(Items listed in a dataset)
Lemma indexOf_later (pat s : jsstring) (c : char) (n : nat) :
  indexOf pat (c :: s) = Some (S n) ->
  startsWith pat (c :: s) = false /\ indexOf pat s = Some n.
Proof.
  rewrite indexOf_unfold. destruct (startsWith pat (c :: s)); [discriminate|].
  destruct (indexOf pat s); simpl; [|discriminate].
  intros [= ->]. auto.
Qed.

Lemma indexOf_here (pat s : jsstring) :
  indexOf pat s = Some 0 -> startsWith pat s = true.
Proof.
  rewrite indexOf_unfold. destruct (startsWith pat s); auto.
  destruct s; [discriminate|]. destruct (indexOf pat s); discriminate.
Qed.

Lemma regexMatch_unfold (prefix suffix : list atom) (s : jsstring) :
  regexMatch prefix suffix s =
  match
    match matchAtoms prefix s with
    | Some rest => lazyCapture suffix rest
    | None => None
    end
  with
  | Some cap => Some cap
  | None => match s with
            | [] => None
            | _ :: s' => regexMatch prefix suffix s'
            end
  end.
Proof. destruct s; reflexivity. Qed.

Lemma lazyCapture_unfold (suffix : list atom) (s : jsstring) :
  lazyCapture suffix s =
  match matchAtoms suffix s with
  | Some _ => Some []
  | None =>
      match s with
      | [] => None
      | c :: s' =>
          if isLineTerminator c then None
          else option_map (cons c) (lazyCapture suffix s')
      end
  end.
Proof. destruct s; reflexivity. Qed.

(** The lazy group takes the text up to the first occurrence of a
    literal suffix, when no line ends before it. *)
Lemma lazyCapture_upto (sfx cap post : jsstring) :
  indexOf sfx (cap ++ sfx ++ post) = Some (List.length cap) ->
  oneLine cap = true ->
  lazyCapture (map Lit sfx) (cap ++ sfx ++ post) = Some cap.
Proof.
  induction cap as [|c cap IH]; intros Hi Hl.
  - rewrite lazyCapture_unfold, matchAtoms_literal.
    now rewrite (indexOf_here _ _ Hi).
  - simpl in Hl. apply andb_true_iff in Hl as [Hc Hl].
    apply negb_true_iff in Hc.
    change ((c :: cap) ++ sfx ++ post) with (c :: (cap ++ sfx ++ post)) in *.
    apply indexOf_later in Hi as [Hs Hi].
    rewrite lazyCapture_unfold, matchAtoms_literal, Hs, Hc, IH; auto.
Qed.

(** [s.match(/before(.*?)after/)[1]] for literal [before] and [after]:
    the text between the first [before] and the next [after], when no
    line ends in between. *)
Lemma regexMatch_between (before after pre cap post : jsstring) :
  indexOf before (pre ++ before ++ cap ++ after ++ post) = Some (List.length pre) ->
  indexOf after (cap ++ after ++ post) = Some (List.length cap) ->
  oneLine cap = true ->
  regexMatch (map Lit before) (map Lit after)
    (pre ++ before ++ cap ++ after ++ post) = Some cap.
Proof.
  intros Hb Ha Hl. induction pre as [|c pre IH].
  - simpl. rewrite regexMatch_unfold, matchAtoms_literal, startsWith_app.
    rewrite skipn_past, lazyCapture_upto; auto.
  - change ((c :: pre) ++ before ++ cap ++ after ++ post)
      with (c :: (pre ++ before ++ cap ++ after ++ post)) in *.
    apply indexOf_later in Hb as [Hs Hb].
    rewrite regexMatch_unfold, matchAtoms_literal, Hs. auto.
Qed.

* [About this exercise]:
Give only the lines from the one holding "match matchAtoms prefix s with" through the one holding "Lemma lazyCapture_unfold (suffix", each restated exactly as it appears above.

* [Exercise response]:
    match matchAtoms prefix s with
    | Some rest => lazyCapture suffix rest
    | None => None
    end
  with
  | Some cap => Some cap
  | None => match s with
            | [] => None
            | _ :: s' => regexMatch prefix suffix s'
            end
  end.
Proof. destruct s; reflexivity. Qed.

Lemma lazyCapture_unfold (suffix : list atom) (s : jsstring) :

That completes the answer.